Segment Open
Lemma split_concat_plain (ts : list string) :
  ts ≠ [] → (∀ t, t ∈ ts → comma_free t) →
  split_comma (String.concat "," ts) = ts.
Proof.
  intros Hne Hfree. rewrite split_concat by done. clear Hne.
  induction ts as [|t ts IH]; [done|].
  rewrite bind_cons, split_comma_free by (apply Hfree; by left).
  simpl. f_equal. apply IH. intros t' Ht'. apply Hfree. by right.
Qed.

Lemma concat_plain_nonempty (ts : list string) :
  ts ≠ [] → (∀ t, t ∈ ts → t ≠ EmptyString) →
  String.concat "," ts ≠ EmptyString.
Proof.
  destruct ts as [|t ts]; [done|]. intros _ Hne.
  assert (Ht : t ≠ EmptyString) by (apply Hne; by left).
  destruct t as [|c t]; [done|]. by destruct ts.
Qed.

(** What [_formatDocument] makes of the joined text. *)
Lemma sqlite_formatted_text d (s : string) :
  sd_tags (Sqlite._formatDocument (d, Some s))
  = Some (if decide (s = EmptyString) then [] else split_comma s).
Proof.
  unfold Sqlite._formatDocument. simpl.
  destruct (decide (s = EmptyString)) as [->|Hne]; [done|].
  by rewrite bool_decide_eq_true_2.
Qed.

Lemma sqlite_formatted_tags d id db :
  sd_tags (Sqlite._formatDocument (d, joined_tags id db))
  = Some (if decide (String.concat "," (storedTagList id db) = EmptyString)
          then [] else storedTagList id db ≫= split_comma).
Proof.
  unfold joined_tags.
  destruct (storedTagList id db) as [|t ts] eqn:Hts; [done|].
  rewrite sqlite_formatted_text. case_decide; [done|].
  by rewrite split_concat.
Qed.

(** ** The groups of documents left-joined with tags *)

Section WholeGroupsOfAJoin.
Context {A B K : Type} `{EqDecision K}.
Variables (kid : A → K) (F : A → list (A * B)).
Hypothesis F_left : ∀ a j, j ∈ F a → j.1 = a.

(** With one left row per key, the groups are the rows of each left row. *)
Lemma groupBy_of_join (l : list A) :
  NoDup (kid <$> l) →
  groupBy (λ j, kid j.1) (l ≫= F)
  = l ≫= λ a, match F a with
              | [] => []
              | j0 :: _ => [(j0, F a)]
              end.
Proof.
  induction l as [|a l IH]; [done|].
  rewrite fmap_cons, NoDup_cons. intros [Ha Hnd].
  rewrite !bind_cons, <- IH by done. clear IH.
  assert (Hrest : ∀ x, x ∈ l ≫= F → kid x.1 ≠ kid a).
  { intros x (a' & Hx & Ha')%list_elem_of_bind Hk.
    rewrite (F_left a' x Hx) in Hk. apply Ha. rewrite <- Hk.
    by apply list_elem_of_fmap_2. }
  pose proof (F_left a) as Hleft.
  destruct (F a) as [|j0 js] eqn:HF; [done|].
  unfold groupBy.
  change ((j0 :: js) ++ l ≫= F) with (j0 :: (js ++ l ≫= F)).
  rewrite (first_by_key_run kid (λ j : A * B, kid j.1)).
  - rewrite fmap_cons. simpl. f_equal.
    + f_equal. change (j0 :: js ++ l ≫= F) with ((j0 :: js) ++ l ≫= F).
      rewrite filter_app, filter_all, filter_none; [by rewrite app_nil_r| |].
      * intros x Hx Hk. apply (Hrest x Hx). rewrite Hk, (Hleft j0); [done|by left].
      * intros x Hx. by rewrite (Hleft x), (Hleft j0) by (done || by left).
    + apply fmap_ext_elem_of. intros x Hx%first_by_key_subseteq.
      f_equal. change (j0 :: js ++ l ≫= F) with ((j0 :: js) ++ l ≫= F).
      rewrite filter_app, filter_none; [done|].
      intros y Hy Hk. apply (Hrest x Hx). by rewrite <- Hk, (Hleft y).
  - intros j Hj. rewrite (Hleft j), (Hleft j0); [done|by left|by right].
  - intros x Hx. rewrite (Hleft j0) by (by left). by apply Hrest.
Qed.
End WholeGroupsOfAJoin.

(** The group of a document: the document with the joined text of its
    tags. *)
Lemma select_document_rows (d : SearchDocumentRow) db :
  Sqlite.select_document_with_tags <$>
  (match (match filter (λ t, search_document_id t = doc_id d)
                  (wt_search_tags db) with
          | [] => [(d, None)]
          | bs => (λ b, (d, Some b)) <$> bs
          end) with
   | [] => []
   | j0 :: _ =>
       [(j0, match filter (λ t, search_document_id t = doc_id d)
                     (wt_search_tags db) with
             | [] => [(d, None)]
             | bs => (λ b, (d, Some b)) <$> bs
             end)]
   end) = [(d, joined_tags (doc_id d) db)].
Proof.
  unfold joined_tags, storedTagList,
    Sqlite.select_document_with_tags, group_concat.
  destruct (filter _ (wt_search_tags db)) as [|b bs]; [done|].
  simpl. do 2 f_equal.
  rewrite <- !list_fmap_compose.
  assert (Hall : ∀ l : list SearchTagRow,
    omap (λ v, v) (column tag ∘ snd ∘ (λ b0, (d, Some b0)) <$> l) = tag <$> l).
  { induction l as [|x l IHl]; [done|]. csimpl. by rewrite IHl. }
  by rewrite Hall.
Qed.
Segment Closed
Segment Open
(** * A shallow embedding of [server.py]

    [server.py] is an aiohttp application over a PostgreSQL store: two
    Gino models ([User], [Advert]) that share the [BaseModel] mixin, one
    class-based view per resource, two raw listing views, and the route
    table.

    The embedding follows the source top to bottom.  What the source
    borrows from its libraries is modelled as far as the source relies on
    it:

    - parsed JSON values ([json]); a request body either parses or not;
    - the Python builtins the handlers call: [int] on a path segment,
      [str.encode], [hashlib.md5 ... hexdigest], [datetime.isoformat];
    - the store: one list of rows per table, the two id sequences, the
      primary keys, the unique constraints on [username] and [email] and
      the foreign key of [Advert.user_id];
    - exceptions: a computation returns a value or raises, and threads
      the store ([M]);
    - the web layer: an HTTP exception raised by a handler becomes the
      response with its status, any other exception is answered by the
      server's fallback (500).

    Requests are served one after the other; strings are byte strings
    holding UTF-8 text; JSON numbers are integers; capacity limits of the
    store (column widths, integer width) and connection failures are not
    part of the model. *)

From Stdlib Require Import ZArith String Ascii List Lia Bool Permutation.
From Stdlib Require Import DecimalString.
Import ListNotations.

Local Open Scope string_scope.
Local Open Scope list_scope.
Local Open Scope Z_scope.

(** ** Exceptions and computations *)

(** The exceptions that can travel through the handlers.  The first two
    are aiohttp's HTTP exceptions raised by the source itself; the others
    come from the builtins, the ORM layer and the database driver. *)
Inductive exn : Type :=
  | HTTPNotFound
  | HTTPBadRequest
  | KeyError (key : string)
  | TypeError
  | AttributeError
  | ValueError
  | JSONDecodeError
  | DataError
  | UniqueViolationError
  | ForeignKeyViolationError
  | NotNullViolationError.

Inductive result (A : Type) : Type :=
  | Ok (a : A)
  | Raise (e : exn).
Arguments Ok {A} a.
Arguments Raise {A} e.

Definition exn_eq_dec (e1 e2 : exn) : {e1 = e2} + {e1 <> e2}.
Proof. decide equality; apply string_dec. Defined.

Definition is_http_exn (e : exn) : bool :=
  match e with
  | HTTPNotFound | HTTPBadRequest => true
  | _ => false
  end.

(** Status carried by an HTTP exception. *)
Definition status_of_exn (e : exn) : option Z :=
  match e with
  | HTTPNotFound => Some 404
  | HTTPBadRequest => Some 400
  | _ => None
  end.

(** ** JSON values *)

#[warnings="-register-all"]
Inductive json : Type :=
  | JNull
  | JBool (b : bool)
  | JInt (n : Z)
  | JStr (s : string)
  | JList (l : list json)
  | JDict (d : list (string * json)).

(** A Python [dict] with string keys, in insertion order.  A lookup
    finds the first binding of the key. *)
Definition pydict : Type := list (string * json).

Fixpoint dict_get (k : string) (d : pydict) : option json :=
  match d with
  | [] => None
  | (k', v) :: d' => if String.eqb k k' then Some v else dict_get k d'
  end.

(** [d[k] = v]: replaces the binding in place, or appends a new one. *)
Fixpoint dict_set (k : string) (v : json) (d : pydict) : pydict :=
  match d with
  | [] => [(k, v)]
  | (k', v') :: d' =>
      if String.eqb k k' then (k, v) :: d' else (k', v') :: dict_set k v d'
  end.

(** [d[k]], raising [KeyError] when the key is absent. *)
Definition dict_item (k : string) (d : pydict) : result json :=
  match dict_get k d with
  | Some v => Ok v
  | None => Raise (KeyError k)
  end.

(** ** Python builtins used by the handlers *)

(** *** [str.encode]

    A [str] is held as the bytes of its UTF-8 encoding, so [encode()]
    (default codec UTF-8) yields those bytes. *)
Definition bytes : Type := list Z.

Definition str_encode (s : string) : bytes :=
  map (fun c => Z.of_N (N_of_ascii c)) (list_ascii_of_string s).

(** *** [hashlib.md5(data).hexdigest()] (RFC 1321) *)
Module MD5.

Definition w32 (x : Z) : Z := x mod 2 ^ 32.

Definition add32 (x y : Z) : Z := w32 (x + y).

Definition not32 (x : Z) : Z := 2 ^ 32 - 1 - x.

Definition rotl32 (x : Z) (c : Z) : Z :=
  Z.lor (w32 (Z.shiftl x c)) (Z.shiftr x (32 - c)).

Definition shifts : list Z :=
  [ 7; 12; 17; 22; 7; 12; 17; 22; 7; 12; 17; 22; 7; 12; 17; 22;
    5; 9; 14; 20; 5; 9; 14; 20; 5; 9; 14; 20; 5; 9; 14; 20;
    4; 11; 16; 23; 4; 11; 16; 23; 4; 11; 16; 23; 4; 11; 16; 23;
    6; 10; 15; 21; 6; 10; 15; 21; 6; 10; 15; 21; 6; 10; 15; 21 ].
Segment Closed
### Work to complete
The listing above holds a line with "Lemma groupBy_of_join (l" and a line with "rewrite !bind_cons, <- IH". Print the stretch from the first through the second, exactly and alone.

### Solution to this problem
Lemma groupBy_of_join (l : list A) :
  NoDup (kid <$> l) →
  groupBy (λ j, kid j.1) (l ≫= F)
  = l ≫= λ a, match F a with
              | [] => []
              | j0 :: _ => [(j0, F a)]
              end.
Proof.
  induction l as [|a l IH]; [done|].
  rewrite fmap_cons, NoDup_cons. intros [Ha Hnd].
  rewrite !bind_cons, <- IH by done. clear IH.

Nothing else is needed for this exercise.